After locking a GPS system, ZTE's BBU is used as a time synchronization source because its time precision can satisfy the related technical requirements. ZTE's microwave device can interchange time information with the BBU and take the BBU as a standby time source through the clock source selection algorithm. When the GPS system of the BBU is operating normally, the BBU will be selected by a microwave device as its active time source. If the GPS system of the BBU fails, the microwave device may detect the failure by interacting with the BBU, and the time source can be switched to a neighbor microwave device through the clock source selection algorithm. If there are multiple BBUs whose GPS systems are available, the microwave device will select the nearest BBU as its time source so that the microwave time precision can be guaranteed. In practical deployment, a GPS system can be deployed on several BBUs in accordance with the time precision requirement. This satisfies the precision requirement of time synchronization while reducing the cost of GPS deployment.

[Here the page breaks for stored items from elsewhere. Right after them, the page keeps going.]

(** * LPPS: locomotive risk / performance prediction engine

    Shallow embedding of [app/models/locomotive.py] (the risk and
    reliability methods of [Locomotive]), of [app/loco_ml_service.py]
    (the class [LocomotiveMLService]) and of the prediction part of
    [bulk_predict] in [app/routes/loco_predictions.py].

    Numbers.  Python [int]s are [Z].  Python [float]s are modelled as
    exact rationals [Q]: a decimal literal such as [0.6] is the rational
    [6/10], and [+], [-], [*], [/] are exact; comparisons, [min], [max],
    [int] and [round] keep their Python meaning on the exact value.  The
    rounding of binary64 is outside that model, which serves for bounds,
    monotonicity and structure.  The module [Binary64] models the risk
    score again with every float operation rounded to the nearest
    binary64, for the statements that depend on the side of a threshold;
    the two scores differ by at most [2^-40] ([binary64_score_close]).

    Environment.  Everything the code reads from the wall clock
    ([datetime.now()], [date.today()]) is an explicit [Clock] argument.
    The pickled model artifacts are opaque: they are fields of the record
    [LocomotiveMLService], each a function that may raise. *)

From Stdlib Require Import ZArith QArith Qabs Qpower Qround Qminmax Lqa Lia.
From Stdlib Require SpecFloat.
From stdpp Require Import gmap strings list pretty.

#[local] Set Warnings "-clear-no-such-hyp".

Open Scope string_scope.
Open Scope list_scope.
Open Scope Q_scope.

(** ** Python numerics *)

Module Py.

Definition Qlt_bool (a b : Q) : bool := negb (Qle_bool b a).

(** [min(a, b)]: the first argument wins unless the second is strictly
    smaller. *)
Definition min (a b : Q) : Q := if Qlt_bool b a then b else a.

(** [max(a, b)]: the first argument wins unless the second is strictly
    larger. *)
Definition max (a b : Q) : Q := if Qlt_bool a b then b else a.

(** [int(x)] on a float: truncation towards zero. *)
Definition int (x : Q) : Z := Z.quot (Qnum x) (Z.pos (Qden x)).

(** Round to the nearest integer, ties to the even one. *)
Definition round_half_even (x : Q) : Z :=
  let f := Qfloor x in
  match Qcompare (x - inject_Z f) (1 # 2) with
  | Lt => f
  | Gt => (f + 1)%Z
  | Eq => if Z.even f then f else (f + 1)%Z
  end.

(** [round(x, ndigits)] on a float. *)
Definition round (x : Q) (ndigits : nat) : Q :=
  let scale := inject_Z (10 ^ Z.of_nat ndigits) in
  inject_Z (round_half_even (x * scale)) / scale.

(** [round(n, ndigits)] on an [int] with [ndigits >= 0] returns the
    [int] unchanged. *)
Definition round_int (n : Z) (ndigits : nat) : Z := n.

End Py.

(** ** Exceptions *)

Inductive exn : Type :=
| ZeroDivisionError
| ValueError (msg : string)
| OtherError (msg : string).

(** A computation that returns a value or raises. *)
Definition raises (A : Type) : Type := exn + A.

Definition raise {A} (e : exn) : raises A := inl e.

#[global] Instance raises_ret : MRet raises := fun A a => inr a.
#[global] Instance raises_bind : MBind raises := fun A B k m =>
  match m with
  | inl e => inl e
  | inr a => k a
  end.

(** True division [a / b]. *)
Definition truediv (a b : Q) : raises Q :=
  if Qeq_bool b 0 then raise ZeroDivisionError else mret (a / b).

(** [try: ... except Exception: return None] *)
Definition try_or_None {A} (m : raises A) : option A :=
  match m with
  | inl _ => None
  | inr a => Some a
  end.

(** ** The wall clock *)

Record Clock : Type := {
  now_year : Z;        (* datetime.now().year *)
  now_month : Z;       (* datetime.now().month *)
  today : Z;           (* date.today(), as a day ordinal *)
  now_iso : string     (* datetime.now().isoformat() *)
}.

(** ** app/models/locomotive.py *)

Record Locomotive : Type := {
  locomotive_id : string;
  model : string;
  manufacturing_year : Z;
  operating_hours : Z;
  last_maintenance : option Z;   (* a date as a day ordinal, or None *)
  current_status : string;
  fleet : option string          (* getattr(locomotive, 'fleet', 'NRZ') *)
}.

Record MaintenanceItem : Type := {
  item_type : string;
  item_priority : string;
  item_description : string
}.

Section LocomotiveMethods.

Variable clk : Clock.
Variable self : Locomotive.

(** [Locomotive.age] *)
Definition age : Z := now_year clk - manufacturing_year self.

(** [(date.today() - self.last_maintenance).days] *)
Definition days_since (d : Z) : Z := today clk - d.

(** [Locomotive.calculate_risk_score] *)
Definition calculate_risk_score : Q :=
  let age_risk := Py.min 50 (inject_Z (age * 2)) in
  let usage_risk := Py.min 30 ((inject_Z (operating_hours self) / 1000) * (6 # 10)) in
  let maintenance_risk :=
    match last_maintenance self with
    | Some d =>
        let days_since_maintenance := days_since d in
        Py.min 20 (inject_Z days_since_maintenance * (2 # 10))
    | None => 20
    end in
  let total_risk := age_risk + usage_risk + maintenance_risk in
  Py.min 100 total_risk.

(** The cascade shared by [get_risk_level] and [predict_performance]. *)
Definition risk_level_of (score : Q) : string :=
  if Qle_bool 70 score then "High"
  else if Qle_bool 40 score then "Medium"
  else "Low".

(** [Locomotive.get_risk_level] *)
Definition get_risk_level : string :=
  let score := calculate_risk_score in
  risk_level_of score.

(** [Locomotive.calculate_reliability] *)
Definition calculate_reliability : Q :=
  let reliability := 100 in
  let age_factor := Py.min 30 (inject_Z age * (15 # 10)) in
  let reliability := reliability - age_factor in
  let usage_factor := Py.min 20 ((inject_Z (operating_hours self) / 10000) * 2) in
  let reliability := reliability - usage_factor in
  let reliability :=
    match last_maintenance self with
    | Some d =>
        let days_since_maintenance := days_since d in
        if (90 <? days_since_maintenance)%Z then
          let maintenance_factor :=
            Py.min 15 (inject_Z (days_since_maintenance - 90) * (1 # 10)) in
          reliability - maintenance_factor
        else reliability
    | None => reliability - 15
    end in
  let reliability :=
    if String.eqb (current_status self) "repair" then reliability - 25
    else if String.eqb (current_status self) "maintenance" then reliability - 10
    else reliability in
  Py.max 0 (Py.min 100 reliability).

(** [Locomotive.get_maintenance_recommendations] *)
Definition get_maintenance_recommendations : list MaintenanceItem :=
  let recommendations := [] in
  let score := calculate_risk_score in
  let recommendations :=
    if (20 <? age)%Z then
      recommendations ++
        [ {| item_type := "Engine Overhaul";
             item_priority := if (25 <? age)%Z then "High" else "Medium";
             item_description := "Consider major engine overhaul due to age" |} ]
    else recommendations in
  let recommendations :=
    if (50000 <? operating_hours self)%Z then
      recommendations ++
        [ {| item_type := "Transmission Service";
             item_priority := "High";
             item_description := "Transmission requires major service" |} ]
    else recommendations in
  let recommendations :=
    if match last_maintenance self with
       | None => true
       | Some d => (90 <? days_since d)%Z
       end
    then
      recommendations ++
        [ {| item_type := "Routine Maintenance";
             item_priority := "High";
             item_description := "Overdue for routine maintenance" |} ]
    else recommendations in
  let recommendations :=
    if Py.Qlt_bool 60 score then
      recommendations ++
        [ {| item_type := "Comprehensive Inspection";
             item_priority := "High";
             item_description := "Full system inspection recommended" |} ]
    else recommendations in
  recommendations.

End LocomotiveMethods.

(** ** app/loco_ml_service.py *)

(** A one-row [pandas.DataFrame]: the named columns in order. *)
Definition DataFrame : Type := list (string * Q).

Fixpoint column (name : string) (df : DataFrame) : option Q :=
  match df with
  | [] => None
  | (k, v) :: rest => if String.eqb k name then Some v else column name rest
  end.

Currently, the one-hop time synchronization precision of ZTE's microwave devices is less than 50 ns in the case of BC cascading. According to 5G standards, the reserved time synchronization precision should be corrected accordingly. Suppose the PRTC error is less than 20 ns, the phase error caused by holdover is less than 40 ns, the internal error of the base station is less than 20 ns, and the asymmetric error is 0 (back-to-back networking mode is often used in microwave transmission, and there is no fiber asymmetry problem). To meet the basic requirement of 5G time synchronization, the reserved time synchronization precision for a microwave link is 390 – 80 = 310 ns. If the maximum precision error of one-hop microwave is 50 ns, four-hop microwave can be supported. The high-level time synchronization requirement is 130 ns, which means one more hop can also be supported.
Today, microwave clock synchronization technology has been widely applied in 3G and 4G networks, and will have a more promising application prospect in 5G networks. As the industry continues to develop mature 5G standards and solutions, the clock synchronization solution for 5G backhaul networks will face higher requirements and challenges.